Exercise objective
In the data, find the word "decodeURIComponent" and copy out every line that has it.

*** Information supplied Section Begins ***

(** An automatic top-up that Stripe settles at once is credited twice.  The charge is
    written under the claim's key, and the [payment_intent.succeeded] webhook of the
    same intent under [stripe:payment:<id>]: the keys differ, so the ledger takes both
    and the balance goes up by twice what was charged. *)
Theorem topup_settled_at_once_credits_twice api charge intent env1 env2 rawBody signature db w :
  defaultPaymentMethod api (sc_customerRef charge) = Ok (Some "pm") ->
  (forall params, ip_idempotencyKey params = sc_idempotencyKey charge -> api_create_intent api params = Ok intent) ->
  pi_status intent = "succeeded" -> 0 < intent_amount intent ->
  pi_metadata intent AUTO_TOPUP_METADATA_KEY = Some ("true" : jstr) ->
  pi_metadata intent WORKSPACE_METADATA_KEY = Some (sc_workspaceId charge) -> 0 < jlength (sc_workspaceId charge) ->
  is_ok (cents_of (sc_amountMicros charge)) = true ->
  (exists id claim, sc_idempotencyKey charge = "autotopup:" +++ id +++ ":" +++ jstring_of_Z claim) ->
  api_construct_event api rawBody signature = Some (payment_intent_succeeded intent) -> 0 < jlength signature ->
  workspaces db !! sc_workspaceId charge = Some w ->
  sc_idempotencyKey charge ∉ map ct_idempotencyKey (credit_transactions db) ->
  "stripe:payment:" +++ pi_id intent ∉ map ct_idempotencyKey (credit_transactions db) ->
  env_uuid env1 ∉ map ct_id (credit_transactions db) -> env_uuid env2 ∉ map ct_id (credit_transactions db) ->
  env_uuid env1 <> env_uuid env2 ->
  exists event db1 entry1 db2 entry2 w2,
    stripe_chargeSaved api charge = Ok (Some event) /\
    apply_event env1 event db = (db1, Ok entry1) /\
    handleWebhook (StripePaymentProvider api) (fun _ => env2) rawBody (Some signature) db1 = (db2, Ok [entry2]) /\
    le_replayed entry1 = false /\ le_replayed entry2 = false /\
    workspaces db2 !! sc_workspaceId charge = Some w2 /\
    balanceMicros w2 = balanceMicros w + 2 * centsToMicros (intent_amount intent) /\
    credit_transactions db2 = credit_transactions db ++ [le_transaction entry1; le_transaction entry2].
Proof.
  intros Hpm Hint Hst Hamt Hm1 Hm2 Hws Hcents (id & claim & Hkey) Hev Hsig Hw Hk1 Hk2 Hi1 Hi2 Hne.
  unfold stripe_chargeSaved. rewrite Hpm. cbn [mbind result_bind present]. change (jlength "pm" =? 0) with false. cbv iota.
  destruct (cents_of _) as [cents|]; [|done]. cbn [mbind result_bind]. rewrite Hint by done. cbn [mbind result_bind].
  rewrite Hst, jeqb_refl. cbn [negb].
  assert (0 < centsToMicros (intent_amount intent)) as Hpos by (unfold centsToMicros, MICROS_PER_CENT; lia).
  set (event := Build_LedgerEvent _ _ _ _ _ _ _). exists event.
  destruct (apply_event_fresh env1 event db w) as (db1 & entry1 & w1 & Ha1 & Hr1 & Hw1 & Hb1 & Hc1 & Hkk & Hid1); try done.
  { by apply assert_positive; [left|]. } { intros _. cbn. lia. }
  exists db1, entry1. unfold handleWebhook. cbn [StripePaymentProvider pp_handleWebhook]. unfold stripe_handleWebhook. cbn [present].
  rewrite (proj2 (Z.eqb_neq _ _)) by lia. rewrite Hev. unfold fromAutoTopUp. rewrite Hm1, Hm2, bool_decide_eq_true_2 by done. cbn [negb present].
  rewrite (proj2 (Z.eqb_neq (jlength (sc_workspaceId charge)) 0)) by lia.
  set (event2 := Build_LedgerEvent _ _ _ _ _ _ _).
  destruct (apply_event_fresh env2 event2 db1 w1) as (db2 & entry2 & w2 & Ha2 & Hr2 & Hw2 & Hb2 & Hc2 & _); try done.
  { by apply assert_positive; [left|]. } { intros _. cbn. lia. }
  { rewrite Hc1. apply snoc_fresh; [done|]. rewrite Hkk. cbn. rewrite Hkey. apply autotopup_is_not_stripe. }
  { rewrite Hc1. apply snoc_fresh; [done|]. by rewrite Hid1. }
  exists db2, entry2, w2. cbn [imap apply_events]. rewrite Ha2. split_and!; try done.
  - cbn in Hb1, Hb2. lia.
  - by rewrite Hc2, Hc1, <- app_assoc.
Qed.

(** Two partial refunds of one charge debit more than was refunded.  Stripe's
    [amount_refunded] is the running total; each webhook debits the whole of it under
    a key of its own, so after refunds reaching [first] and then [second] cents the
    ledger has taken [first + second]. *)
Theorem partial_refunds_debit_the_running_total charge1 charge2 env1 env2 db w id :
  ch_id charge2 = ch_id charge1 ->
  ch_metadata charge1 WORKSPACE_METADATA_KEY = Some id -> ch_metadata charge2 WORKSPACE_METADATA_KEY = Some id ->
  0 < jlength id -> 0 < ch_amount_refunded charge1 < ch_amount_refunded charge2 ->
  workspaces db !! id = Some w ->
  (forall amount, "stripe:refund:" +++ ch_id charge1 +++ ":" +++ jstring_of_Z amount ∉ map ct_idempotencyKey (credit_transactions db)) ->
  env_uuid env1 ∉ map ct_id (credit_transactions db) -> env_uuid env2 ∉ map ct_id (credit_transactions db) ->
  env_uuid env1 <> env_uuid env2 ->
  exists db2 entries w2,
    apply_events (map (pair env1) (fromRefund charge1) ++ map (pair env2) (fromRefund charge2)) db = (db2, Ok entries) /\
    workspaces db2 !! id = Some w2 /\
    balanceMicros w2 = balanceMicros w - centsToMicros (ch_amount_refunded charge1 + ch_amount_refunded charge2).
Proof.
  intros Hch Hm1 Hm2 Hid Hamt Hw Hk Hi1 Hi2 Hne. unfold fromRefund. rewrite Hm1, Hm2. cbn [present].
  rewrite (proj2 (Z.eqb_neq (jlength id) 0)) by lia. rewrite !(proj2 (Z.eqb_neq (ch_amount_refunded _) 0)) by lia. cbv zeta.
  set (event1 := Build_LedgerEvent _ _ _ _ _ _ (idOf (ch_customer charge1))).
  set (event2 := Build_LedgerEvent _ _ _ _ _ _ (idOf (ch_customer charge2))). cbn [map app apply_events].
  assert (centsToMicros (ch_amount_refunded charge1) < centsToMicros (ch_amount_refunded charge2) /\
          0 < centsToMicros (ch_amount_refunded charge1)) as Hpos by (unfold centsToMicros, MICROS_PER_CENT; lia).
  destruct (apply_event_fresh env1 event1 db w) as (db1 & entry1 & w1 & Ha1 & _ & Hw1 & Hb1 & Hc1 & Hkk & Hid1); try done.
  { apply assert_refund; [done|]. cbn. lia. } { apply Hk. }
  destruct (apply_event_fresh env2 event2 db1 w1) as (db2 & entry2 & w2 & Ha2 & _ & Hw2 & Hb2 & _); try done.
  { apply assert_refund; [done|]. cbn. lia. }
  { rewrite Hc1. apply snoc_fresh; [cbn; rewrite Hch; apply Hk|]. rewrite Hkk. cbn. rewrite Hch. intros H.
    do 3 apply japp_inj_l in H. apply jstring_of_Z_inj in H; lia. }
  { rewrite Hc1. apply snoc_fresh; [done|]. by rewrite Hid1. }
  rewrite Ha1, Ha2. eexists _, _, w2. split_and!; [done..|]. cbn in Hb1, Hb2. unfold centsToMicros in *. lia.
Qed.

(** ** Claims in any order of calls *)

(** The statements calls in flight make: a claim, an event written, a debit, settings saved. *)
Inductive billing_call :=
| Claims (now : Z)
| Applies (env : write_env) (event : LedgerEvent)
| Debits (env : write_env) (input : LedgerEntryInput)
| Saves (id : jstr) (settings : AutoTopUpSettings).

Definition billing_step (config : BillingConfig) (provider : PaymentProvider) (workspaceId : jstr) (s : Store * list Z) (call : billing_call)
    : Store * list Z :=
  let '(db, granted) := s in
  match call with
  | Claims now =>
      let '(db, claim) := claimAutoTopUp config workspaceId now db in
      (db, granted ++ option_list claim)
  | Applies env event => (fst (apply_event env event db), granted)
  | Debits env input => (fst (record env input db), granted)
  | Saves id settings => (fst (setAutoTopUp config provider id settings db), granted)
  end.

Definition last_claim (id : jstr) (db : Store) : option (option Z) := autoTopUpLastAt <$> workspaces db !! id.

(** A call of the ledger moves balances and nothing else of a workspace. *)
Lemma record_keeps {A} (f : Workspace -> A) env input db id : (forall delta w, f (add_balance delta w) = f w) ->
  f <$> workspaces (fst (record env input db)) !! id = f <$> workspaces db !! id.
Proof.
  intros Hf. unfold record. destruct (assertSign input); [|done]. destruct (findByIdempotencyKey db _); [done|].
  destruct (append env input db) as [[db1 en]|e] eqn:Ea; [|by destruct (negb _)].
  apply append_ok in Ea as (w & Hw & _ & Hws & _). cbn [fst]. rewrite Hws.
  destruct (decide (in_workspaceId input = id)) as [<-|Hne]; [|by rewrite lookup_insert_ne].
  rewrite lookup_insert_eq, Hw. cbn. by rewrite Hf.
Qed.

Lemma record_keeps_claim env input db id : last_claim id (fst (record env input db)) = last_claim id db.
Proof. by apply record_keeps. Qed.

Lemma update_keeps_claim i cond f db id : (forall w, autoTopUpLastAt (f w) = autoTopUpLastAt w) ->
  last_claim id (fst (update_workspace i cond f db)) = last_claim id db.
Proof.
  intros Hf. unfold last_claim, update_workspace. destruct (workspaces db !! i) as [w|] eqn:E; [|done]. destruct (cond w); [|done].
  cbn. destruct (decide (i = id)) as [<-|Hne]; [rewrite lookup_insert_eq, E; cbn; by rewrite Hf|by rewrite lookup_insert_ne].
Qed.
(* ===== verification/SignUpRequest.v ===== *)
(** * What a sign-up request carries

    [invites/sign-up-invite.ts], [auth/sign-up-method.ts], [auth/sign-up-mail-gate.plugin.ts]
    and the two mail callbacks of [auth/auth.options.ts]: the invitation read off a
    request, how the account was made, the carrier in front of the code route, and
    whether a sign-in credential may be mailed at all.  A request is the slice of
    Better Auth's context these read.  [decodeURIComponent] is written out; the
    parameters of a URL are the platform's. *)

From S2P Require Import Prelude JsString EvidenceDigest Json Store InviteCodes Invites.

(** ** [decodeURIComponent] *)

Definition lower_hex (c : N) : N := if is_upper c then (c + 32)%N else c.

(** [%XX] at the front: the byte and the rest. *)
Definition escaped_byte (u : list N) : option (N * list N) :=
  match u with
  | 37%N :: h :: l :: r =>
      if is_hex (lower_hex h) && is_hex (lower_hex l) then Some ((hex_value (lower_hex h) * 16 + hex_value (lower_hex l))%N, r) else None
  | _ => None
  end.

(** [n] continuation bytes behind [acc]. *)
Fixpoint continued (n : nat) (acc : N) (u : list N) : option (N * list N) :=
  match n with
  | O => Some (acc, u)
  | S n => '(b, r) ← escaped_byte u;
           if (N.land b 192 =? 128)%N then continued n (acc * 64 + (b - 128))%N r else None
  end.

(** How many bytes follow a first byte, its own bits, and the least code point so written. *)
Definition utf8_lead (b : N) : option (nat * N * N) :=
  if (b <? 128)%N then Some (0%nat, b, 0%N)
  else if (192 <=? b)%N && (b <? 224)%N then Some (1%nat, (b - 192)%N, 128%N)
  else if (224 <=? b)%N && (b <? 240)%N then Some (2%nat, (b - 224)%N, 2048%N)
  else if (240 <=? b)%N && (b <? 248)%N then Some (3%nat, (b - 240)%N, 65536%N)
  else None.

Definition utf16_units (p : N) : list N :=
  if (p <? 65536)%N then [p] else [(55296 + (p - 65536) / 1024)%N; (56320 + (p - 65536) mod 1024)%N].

*** Information supplied Section Ends ***

Reply
    Better Auth's context these read.  [decodeURIComponent] is written out; the
(** ** [decodeURIComponent] *)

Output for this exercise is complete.